Dataset entries
┌────────

(** X2: [Archive] writes to its target only: what is at any other place is
    after the call what it was before, whatever the call returns. *)
Theorem Archive_changes_target_only (source target : string) (w : World)
        (loc : list string) :
  os.namei w target ≠ inr loc →
  files (snd (Archive source target w)) !! loc = files w !! loc.
Proof.
  intros Hloc. unfold Archive.
  destruct (String.eqb target ""); [reflexivity |].
  destruct (String.eqb source ""); [reflexivity |].
  destruct (os.Create target w) as [[zipfile | e1] w1] eqn:Hc.
  - pose proof (Create_namei _ _ _ _ Hc) as Hn.
    assert (Hne : loc ≠ os.fileLoc zipfile) by congruence.
    destruct (Create_Ok _ _ _ _ Hc) as (perm & Hf1 & _).
    assert (H1 : files w1 !! loc = files w !! loc).
    { rewrite Hf1. apply lookup_insert_ne. congruence. }
    destruct (os.Stat source w1) as [[info | e2] w2] eqn:Hst.
    + pose proof (createArchive_Walk _ _ _ _ _ _ _ Hc Hst) as H. cbv zeta in H.
      rewrite H. cbn [snd].
      destruct (filepathWalk.Walk source _ (zip.NewWriter zipfile) w2)
        as [[r archive] w3] eqn:Hw. cbn [fst snd].
      destruct (Walk_reads _ _ _ _ _ _ _ Hw) as ((Hf3 & _) & Hz).
      destruct (Stat_sameFiles _ _ _ _ Hst) as (Hf2 & _).
      destruct (zip.Close archive w3) as [rc w4] eqn:Hcl. cbn [snd].
      rewrite (Close_other _ _ _ _ loc Hcl) by (rewrite Hz; exact Hne).
      rewrite Hf3, Hf2. exact H1.
    + rewrite (createArchive_Stat_Err _ _ _ _ _ _ _ Hc Hst). cbn [snd].
      destruct (Stat_sameFiles _ _ _ _ Hst) as (Hf2 & _).
      destruct (zip.Close (zip.NewWriter zipfile) w2) as [rc w4] eqn:Hcl. cbn [snd].
      rewrite (Close_other _ _ _ _ loc Hcl) by exact Hne.
      rewrite Hf2. exact H1.
  - rewrite (createArchive_Create_Err _ _ _ _ _ Hc). cbn [snd].
    destruct (Create_Err _ _ _ _ Hc) as ((Hf & _) & _). rewrite Hf. reflexivity.
Qed.

Lemma Archive_changes_target_only_witness :
  os.namei helloWorld "out.zip" ≠ inr ["work"; "a"; "b.txt"]
  ∧ files (snd (Archive "a" "out.zip" helloWorld)) !! ["work"; "a"; "b.txt"]
    = files helloWorld !! ["work"; "a"; "b.txt"].
Proof.
  assert (H : os.namei helloWorld "out.zip" ≠ inr ["work"; "a"; "b.txt"])
    by (vm_compute; discriminate).
  split; [exact H |].
  exact (Archive_changes_target_only "a" "out.zip" helloWorld ["work"; "a"; "b.txt"] H).
Defined.

(** ** What [Unarchive] leaves in place *)

Lemma keeps_refl w : keeps w w.
Proof. intros loc [p c | p] H; eauto. Qed.

Lemma keeps_trans w1 w2 w3 : keeps w1 w2 → keeps w2 w3 → keeps w1 w3.
Proof.
  intros H12 H23 loc i Hi. specialize (H12 loc i Hi). destruct i as [p c | p].
  - destruct H12 as [c' Hc']. apply (H23 loc _ Hc').
  - apply (H23 loc _ H12).
Qed.

Lemma sameFiles_keeps w w' : sameFiles w w' → keeps w w'.
Proof. intros (Hf & _) loc i Hi. rewrite Hf. destruct i; eauto. Qed.

Lemma putInode_new_keeps loc i w :
  files w !! loc = None → keeps w (putInode loc i w).
Proof.
  intros Hnone l j Hj. cbn [putInode files].
  rewrite lookup_insert_ne by congruence. destruct j; eauto.
Qed.

Lemma putInode_file_keeps loc p c c' w :
  files w !! loc = Some (RegFile p c) → keeps w (putInode loc (RegFile p c') w).
Proof.
  intros Hat l j Hj. cbn [putInode files].
  destruct (decide (l = loc)) as [-> | Hne].
  - rewrite lookup_insert_eq. rewrite Hat in Hj. injection Hj as <-. eauto.
  - rewrite lookup_insert_ne by congruence. destruct j; eauto.
Qed.

Lemma Mkdir_keeps name perm w r w' : os.Mkdir name perm w = (r, w') → keeps w w'.
Proof.
  unfold os.Mkdir, bind. rewrite emit_run. set (w0 := mkWorld _ _ _ _ _).
  assert (H0 : keeps w w0) by (apply sameFiles_keeps; repeat split).
  destruct (os.namei w0 _) as [errno | loc]; [intros [= _ <-]; exact H0 |].
  destruct (files w0 !! loc) as [i |] eqn:Hi; [intros [= _ <-]; exact H0 |].
  destruct (files w0 !! removelast loc) as [[pp c | pp] |];
    try (intros [= _ <-]; exact H0).
  destruct (os.writable pp); intros [= _ <-]; [| exact H0].
  eapply keeps_trans; [exact H0 | apply putInode_new_keeps, Hi].
Qed.

Lemma MkdirAllFrom_keeps n : ∀ path perm w r w',
  os.MkdirAllFrom n path perm w = (r, w') → keeps w w'.
Proof.
  induction n as [| n IH]; intros path perm w r w'; cbn [os.MkdirAllFrom];
    unfold bind at 1; unfold try at 1;
    destruct (os.Stat path w) as [[fi | e] w1] eqn:Hst;
    apply Stat_sameFiles, sameFiles_keeps in Hst.
  1,3: destruct (IsDir fi); intros [= _ <-]; exact Hst.
  - unfold bind at 1.
    assert (Hret : (match os.parentOf path with Some _ | _ => ret tt end) w1
                   = (Ok tt, w1)) by (destruct (os.parentOf path); reflexivity).
    rewrite Hret. unfold bind at 1. unfold try at 1.
    destruct (os.Mkdir path perm w1) as [[[] | e1] w2] eqn:Hmk;
      apply Mkdir_keeps in Hmk.
    + intros [= _ <-]. eapply keeps_trans; eassumption.
    + unfold bind, try.
      destruct (os.Lstat path w2) as [[fi | e2] w3] eqn:Hl;
        apply Lstat_sameFiles, sameFiles_keeps in Hl;
        [destruct (IsDir fi) |]; intros [= _ <-];
        (eapply keeps_trans; [exact Hst | eapply keeps_trans; eassumption]).
  - unfold bind at 1.
    assert (Hpar : ∃ rp wp, (match os.parentOf path with
                             | Some parent => os.MkdirAllFrom n parent perm
                             | None => ret tt
                             end) w1 = (rp, wp) ∧ keeps w1 wp).
    { destruct (os.parentOf path) as [parent |].
      - destruct (os.MkdirAllFrom n parent perm w1) as [rp wp] eqn:Hp.
        exists rp, wp. split; [reflexivity | apply (IH _ _ _ _ _ Hp)].
      - exists (Ok tt), w1. split; [reflexivity | apply keeps_refl]. }
    destruct Hpar as (rp & wp & -> & Hkp).
    destruct rp as [[] | ep]; [| intros [= _ <-]; eapply keeps_trans; eassumption].
    unfold bind at 1. unfold try at 1.
    destruct (os.Mkdir path perm wp) as [[[] | e1] w2] eqn:Hmk;
      apply Mkdir_keeps in Hmk.
    + intros [= _ <-]. eapply keeps_trans; [exact Hst | eapply keeps_trans; eassumption].
    + unfold bind, try.
      destruct (os.Lstat path w2) as [[fi | e2] w3] eqn:Hl;
        apply Lstat_sameFiles, sameFiles_keeps in Hl;
        [destruct (IsDir fi) |]; intros [= _ <-];
        (eapply keeps_trans; [exact Hst |];
         eapply keeps_trans; [exact Hkp |]; eapply keeps_trans; eassumption).
Qed.

Lemma Create_keeps path w r w' : os.Create path w = (r, w') → keeps w w'.
Proof.
  unfold os.Create, bind. rewrite emit_run. set (w0 := mkWorld _ _ _ _ _).
  assert (H0 : keeps w w0) by (apply sameFiles_keeps; repeat split).
  destruct (os.namei w0 _) as [errno | loc]; [intros [= _ <-]; exact H0 |].
  destruct (files w0 !! loc) as [[perm c | perm] |] eqn:Hi.
  - destruct (os.readable perm && os.writable perm); intros [= _ <-]; [| exact H0].
    eapply keeps_trans; [exact H0 | eapply putInode_file_keeps, Hi].
  - intros [= _ <-]; exact H0.
  - destruct (files w0 !! removelast loc) as [[pp c | pp] |];
      try (intros [= _ <-]; exact H0).
    destruct (os.writable pp); intros [= _ <-]; [| exact H0].
    eapply keeps_trans; [exact H0 | apply putInode_new_keeps, Hi].
Qed.

Lemma WriteAll_keeps f c w r w' : os.WriteAll f c w = (r, w') → keeps w w'.
Proof.
  unfold os.WriteAll, bind. rewrite emit_run. set (w0 := mkWorld _ _ _ _ _).
  assert (H0 : keeps w w0) by (apply sameFiles_keeps; repeat split).
  destruct (files w0 !! os.fileLoc f) as [[perm c0 | perm] |] eqn:Hi;
    intros [= _ <-]; try exact H0.
  eapply keeps_trans; [exact H0 | eapply putInode_file_keeps, Hi].
Qed.

Lemma try_keeps {A} (c : M A) w r w' :
  (∀ r0 w0, c w = (r0, w0) → keeps w w0) → try c w = (r, w') → keeps w w'.
Proof.
  intros H. unfold try. destruct (c w) as [r0 w0] eqn:Hc. intros [= _ <-].
  apply (H _ _ eq_refl).
Qed.

Lemma ensure_keeps path w r w' :
  (let* st := try (os.Stat path) in
   if IsNotExist st then try (os.MkdirAll path 0x1ed) else ret (Ok tt)) w = (r, w') →
  keeps w w'.
Proof.
  unfold bind at 1. unfold try at 1.
  destruct (os.Stat path w) as [st w1] eqn:Hst.
  apply Stat_sameFiles, sameFiles_keeps in Hst.
  destruct (IsNotExist st).
  - intros H. eapply keeps_trans; [exact Hst |].
    revert H. apply try_keeps. intros r0 w0. apply MkdirAllFrom_keeps.
  - intros [= _ <-]. exact Hst.
Qed.

Lemma extract_keeps target file w r w' : extract target file w = (r, w') → keeps w w'.
Proof.
  unfold extract. unfold bind at 1.
  destruct (zip.Open file) as [zippedFile | e]; [| intros [= _ <-]; apply keeps_refl].
  set (path := filepath.Join _).
  destruct (modeIsDir (zip.Mode file)).
  - rewrite <- (bind_assoc (try (os.Stat (filepath.Dir path)))
      (λ st, if IsNotExist st then try (os.MkdirAll (filepath.Dir path) 0x1ed)
             else ret (Ok tt))).
    unfold bind at 1.
    destruct (bind (try (os.Stat (filepath.Dir path))) _ w) as [[x | e] w1] eqn:H1;
      apply ensure_keeps in H1; [| intros [= _ <-]; exact H1].
    unfold bind, try.
    destruct (os.MkdirAll path (zip.Mode file) w1) as [r2 w2] eqn:H2.
    apply MkdirAllFrom_keeps in H2. intros [= _ <-].
    eapply keeps_trans; eassumption.
  - rewrite <- (bind_assoc (try (os.Stat (filepath.Dir path)))
      (λ st, if IsNotExist st then try (os.MkdirAll (filepath.Dir path) 0x1ed)
             else ret (Ok tt))).
    unfold bind at 1.
    destruct (bind (try (os.Stat (filepath.Dir path))) _ w) as [[x | e] w1] eqn:H1;
      apply ensure_keeps in H1; [| intros [= _ <-]; exact H1].
    unfold bind.
    destruct (os.Create path w1) as [[f | e] w2] eqn:H2; apply Create_keeps in H2.
    + intros H3. apply WriteAll_keeps in H3.
      eapply keeps_trans; [exact H1 | eapply keeps_trans; eassumption].
    + intros [= _ <-]. eapply keeps_trans; eassumption.
Qed.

└────────

# BRIEF:
Filter the data above down to lines with the word "parentOf", and copy them.

# ANSWER:
    assert (Hret : (match os.parentOf path with Some _ | _ => ret tt end) w1
                   = (Ok tt, w1)) by (destruct (os.parentOf path); reflexivity).
    assert (Hpar : ∃ rp wp, (match os.parentOf path with
    { destruct (os.parentOf path) as [parent |].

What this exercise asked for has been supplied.